Rubava dipinti e documentazione storica, coprendosi con un lenzuolo, come un fantasma. I carabinieri di Pavia, al termine di un’operazione denominata appunto Ghostbusters, ha denunciato un 50enne pavese e un 67enne originario della Lomellina, ritenuti responsabili dei reati di furto aggravato, ricettazione e detenzione illegale di armi.

Il 50enne, fra luglio e ottobre scorsi, approfittando della sua funzione di addetto della cooperativa per le mansioni logistiche in un’azienda di servizi alla persona di Pavia, in più occasioni, coperto con un lenzuolo, ha rubato in centri di residenza per azioni dipinti e documentazione storica risalente a partire dal diciassettesimo secolo.
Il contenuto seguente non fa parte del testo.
(** * Octowire host library: protocol engine and GPIO driver

    A shallow embedding of [octowire/octowire.py] (class [Octowire]) and
    [octowire/gpio.py] (class [GPIO]).  Python methods become functions in a
    state-and-exception monad over the object's attributes; the pyserial
    port the library talks to is an interface ([Transport]) whose
    behaviour is left to the device on the other end of the line. *)

From Stdlib Require Import ZArith List Bool String Ascii Lia.
From Stdlib.Init Require Import Byte.
From Stdlib.Strings Require Byte.
Import ListNotations.
Open Scope string_scope.
Open Scope list_scope.
Open Scope Z_scope.

(** ** Python values used by the library *)

(** [bytes] objects. *)
Definition bytes := list byte.

Definition bytes_eq_dec : forall a b : bytes, {a = b} + {a <> b} :=
  list_eq_dec Byte.byte_eq_dec.

Definition bytes_eqb (a b : bytes) : bool :=
  if bytes_eq_dec a b then true else false.

(** [not b] for a bytes object: true exactly on the empty one. *)
Definition bytes_falsy (b : bytes) : bool :=
  match b with [] => true | _ :: _ => false end.

Definition Z_of_byte (b : byte) : Z := Z.of_N (Byte.to_N b).

Definition byte_of_Z (n : Z) : byte :=
  match Byte.of_N (Z.to_N (n mod 256)) with
  | Some b => b
  | None => x00
  end.

(** [int.from_bytes(b, byteorder='little')]. *)
Fixpoint from_bytes_little (b : bytes) : Z :=
  match b with
  | [] => 0
  | x :: r => Z_of_byte x + 256 * from_bytes_little r
  end.

(** The [n] low bytes of [v], least significant first. *)
Fixpoint to_bytes_little (n : nat) (v : Z) : bytes :=
  match n with
  | O => []
  | S n' => byte_of_Z v :: to_bytes_little n' (v / 256)
  end.

(** [struct.pack("<H", v)] and [struct.pack("<L", v)] for [v] in range. *)
Definition struct_pack_H (v : Z) : bytes := to_bytes_little 2 v.
Definition struct_pack_L (v : Z) : bytes := to_bytes_little 4 v.

(** Python exceptions, by class; the library itself raises plain
    [Exception] and [ValueError], the others come from the built-ins it
    calls. *)
Inductive exn : Type :=
| Exception (msg : string)
| ValueError (msg : string)
| TypeError (msg : string)
| AttributeError (attr : string)
| StructError (msg : string)
| UnicodeDecodeError.

(** What a call does: return a value, raise, or (in this model only) use
    up the fuel given to a [while] loop. *)
Inductive Result (A : Type) : Type :=
| Ok (a : A)
| Raise (e : exn)
| OutOfFuel.
Arguments Ok {A} a.
Arguments Raise {A} e.
Arguments OutOfFuel {A}.

(** [struct.unpack("<L", b)[0]]: [struct.error] unless [b] has 4 bytes. *)
Definition struct_unpack_L (b : bytes) : Result Z :=
  if (List.length b =? 4)%nat then Ok (from_bytes_little b)
  else Raise (StructError "unpack requires a buffer of 4 bytes").

(** ["...{}...".format(x)] for an argument that is a string or [None]. *)
Definition fmt (x : option string) : string :=
  match x with
  | Some s => s
  | None => "None"
  end.
(* ===== verification/Prelude.v ===== *)
(** * CapsuleOS: a Rocq model of the HNX microkernel and its companions

    CapsuleOS is an AArch64 microkernel with capabilities (kernel/), the C
    library, runtime and standard library its programs are linked with
    (libraries/), its services and programs (userspace/), and the tools that
    produce its executables and its boot image (tools/).  This library models
    the logic of these parts as executable definitions and states what makes
    them correct.  This file holds the development's overview and what the
    other files share.

    ** The program and its parts

    A program runs in a _process_: a slot of a static table with an address
    space, a handle table, a descriptor table and signals.  It asks the kernel
    for services with [svc #0]; the trap saves its registers, the dispatcher
    chooses a handler by number, and the handler works in the handle table of
    the calling thread.  Handles name memory objects (VMOs), regions (VMARs),
    channels, ports, threads and processes, each with rights.  A channel
    carries bytes and handles from one thread's buffers to another's, and a
    registry finds channels by name: the file service (fileagent) is found
    this way.  Executables are OHLINK files; the boot image packs them with
    other files, and launching a program maps a file's segments, a stack and
    the arguments into a new address space.

    ** Layout: which file models what

    Shared ground
    - Prelude: machine integers, results ([result], [exec]), list and table
      lemmas, tactics.
    - Shared: status codes, object types, rights (kernel/shared/src,
      object/rights.rs).
    - Bytes: little-endian fields, strings, UTF-8, as the sources use them.
    - Ring: the circular buffers of pipes and ports.
    - Mem: bytes of the modelled RAM.

    Memory (kernel/src/arch/aarch64, kernel/src/memory)
    - Phys: page allocator and page cache (phys.rs).
    - Slab: kernel heap (slab.rs).
    - Asid: address-space identifiers (asid.rs).
    - PageTable, PtClone: translation tables, the walk, cloning of subtrees
      (page_table.rs, mmu.rs).
    - Vmar, Vmo: regions and memory objects (memory/vmar.rs, vmo.rs).
    - UserCopy: copies across the user boundary (handlers/ipc.rs,
      syscall/validation.rs).
    - PtShare: which tables a tree leads to, and trees that share tables, as
      those of all processes share the kernel's.

    Threads and communication (kernel/src/task, sync, ipc, object, vfs)
    - Thread, Sched: threads, register contexts, the scheduler.
    - Futex, Port, Channel, Registry: waiting and messages.
    - Handles: capability tables.
    - Pipe: pipes; KVfs: kernel file table and the console line.

    Processes (task/process.rs, task/signals.rs, handlers/process.rs)
    - Process, ProcCalls, ProcFd: the table, signals, wait4, process
      management, descriptors.
    - Launch with LaunchSpec, LaunchArgs, LaunchRun, LaunchTop, LaunchFail,
      LaunchBuilt: starting a program.
    - KernelView: what a launched program has in common with the kernel and
      with its neighbours in the table.
    - Spawn with SpawnTop, SpawnLeave: spawn, execve, exit, threads,
      load_binary, the service launcher (loader.rs).
    - Rootfs: the boot image (rootfs.rs and the packer, tools/xtask/pack.rs).
    - Fdt, FdtTree: the device tree (fdt.rs).

    The system-call surface
    - MemCalls with MapShare, VmoCalls: calls on memory objects and mappings
      (handlers/memory.rs).
    - IpcCalls with IpcTop, IpcNames: calls on channels and handles
      (handlers/ipc.rs).
    - Syscalls, SyscallsTop: wrappers of libcapsule and libc, trap,
      dispatcher (syscall/mod.rs, capability, lifecycle, trap.rs).

    Companions
    - Crc, Ohlk, Linker, Runner: the OHLINK format, its checksum, builder and
      parser, the linker from ELF files, and the emulator that runs OHLINK
      files (tools/ohlink-toolchain/crates/ohlink-format, ohlink-linker,
      ohlink-runner).
    - RamFs, FileAgent: the file service (userspace/services/fileagent).
    - Libc: the C library's file calls against the service (libraries/libc).
    - Std: vectors, strings, arguments of the standard library.
    - Osh, Shell: the shell: its parser, builtins, pipelines and scripts
      (userspace/programs/osh).
    - Procmgr: the process manager over the calls on processes
      (userspace/services/procmgr).

    State is one record per component ([Phys], [Scheduler], [Process],
    [Kern], [MemState], [IpcWorld], [World], ...), data types are inductive
    types with the constructors of the source, and each operation is one
    definition with the name it has in the source.  Larger worlds contain the
    smaller ones: [Kern] has the allocator, the pipes and the processes;
    [MemState] adds the caller's handle table; [IpcWorld] the channels, the
    scheduler and the registry; [World] what a launch touches.  Where two
    components meet through a narrow surface the surface is a class:
    [VfsWorld] between the C library and the file service, [Kernel] between
    the dispatcher and the handlers, [Environment] under the shell.

    ** Conventions

    Integers are [Z] and wrap where the compiled code wraps (see below): the
    kernel is built without overflow checks.  [None] of [option] is a panic
    or the use of a dangling pointer, [result] is Rust's [Result], [exec] a
    run with fuel that can be exhausted.  One processor runs and an operation
    runs alone, as the spin locks and masked interrupts have it; a call that
    gives up the processor is split at [schedule] into what runs before
    ([..._enter]) and what runs when the thread is switched back in
    ([..._leave]), and other operations may come between.  Operations that
    run over shared objects (channels, tables, frames of RAM) address them by
    index or address, so that aliasing is that of the program.  RAM is a
    finite map from addresses of 8-byte words to words; translation tables,
    heap blocks, user memory and file data all lie in it.

    ** What the theorems show

    - Isolation and capabilities.  No sequence of operations on a handle
      table raises rights ([Handles.authority_confined]); pages and heap
      blocks are handed out once and never overlap ([Phys], [Slab]); a launch
      leaves the memory of others alone ([LaunchTop]) and their tables apart
      behind user addresses ([KernelView.launched_side_by_side]); the search
      of the device tree ends inside its block ([FdtTree]).
    - Functional correctness end to end.  Mapping makes the walk find
      exactly the mapped frame and keeps every other address
      ([PageTable.map_va_spec]); launching a file puts its bytes, its stack and
      its arguments where the program looks for them ([LaunchTop],
      [SpawnTop], [SyscallsTop.library_spawn_starts]), from the ELF file that
      the linker is given on ([Linker]); a
      message leaves one process's memory and arrives in another's
      ([IpcTop]); a lookup joins client and server ([IpcNames]); an object
      mapped twice is one object ([MapShare]); the shell runs the commands
      that were typed ([Shell]).
    - Refinement and equivalence.  The pipe table implements FIFOs, the
      linked waiters of a futex implement a queue, the table-driven checksum
      is CRC-32, the shell's index loops are a one-line grammar, the search
      of the device tree is a search of the tree, a library wrapper is the
      kernel's handler (all but [exit] and [service_spawn]).
    - Invariants.  The scheduler's queues and states agree, every descriptor
      counts in its pipe, process identifiers are handed out once, the tree
      of files stays a tree.
    - Round trips.  Copies out of and into user memory, memory objects
      (directly, by system call and through the library), files through the
      C library and the service, OHLINK files, the boot image.
    - Progress.  The walks of the file tree end; a waiting thread runs within
      a bounded number of ticks; the first-fit search of a region ends with
      the first gap.
    - Error paths and defects.  What a failed launch leaves behind, what of
      the kernel a pointer reads ([KernelView.launched_reads_kernel]), what
      exec leaves of its caller, what happens to numbers without a handler:
      the behaviour is that of the code, also where the code does not do what
      its comments say.

    ** Fuel

    Loops that are not structural take fuel.  Where the definition chooses
    it, a theorem says it is enough: the copies of UserCopy, Vmo and MemCalls
    (chunks end at page boundaries of one side or of both: one or two rounds
    per page and a constant), the range check of UserCopy (a page per round),
    the gap search of Vmar (a round per interval), the search of Fdt (a word
    per round), the allocation of Slab (a round after a fresh page), the
    scan for a free page of Phys (a round per page), the waiter lists of
    Futex (eight cells), the sibling walks of RamFs (a round
    per node of the well-formed tree).  Where the caller chooses it, the
    claims hold for every amount: the service loop of FileAgent, the emulator
    of Runner, the wait of [pause], the loop of Procmgr.  Loops that need not end in the program
    are claimed not to ([RamFs.slot_reuse_hangs], [ProcCalls.pause_timeout]).

    ** Not modelled

    Assembly (entry, vectors, context switch), start-up maps and cache and
    TLB maintenance of mmu.rs and its mapping functions that nothing calls,
    the boot sequence (lib.rs) and the boot loader, device registers (gic,
    timer, uart), logging: they are hardware effects or straight-line calls
    of modelled parts.  [sys_service_spawn] reads a Rust structure whose
    layout is the compiler's.  The end of a thread that faults.  The services
    and utilities of userspace other than fileagent, the process manager and
    the shell are sequences of the calls modelled here.  The drivers of
    third-party linkers and compilers and the build tool run other
    programs. *)
From Stdlib Require Import ZArith Lia.
From stdpp Require Import base tactics option gmap list.

Declare Scope caps_scope.
Delimit Scope caps_scope with caps.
L’uomo cedeva poi la refurtiva al 67enne, appassionato di antiquariato, che a sua volta rivendeva gli oggetti online o in vari mercatini.

In casa del 67enne i carabinieri hanno trovato un dipinto del diciottesimo secolo raffigurante una scena religiosa denominata ‘Miracolo di San Francesco Saverio’, un dipinto olio su tela raffigurante ‘L’Adorazione dei Magi e circa 40 faldoni contenenti documentazione storica.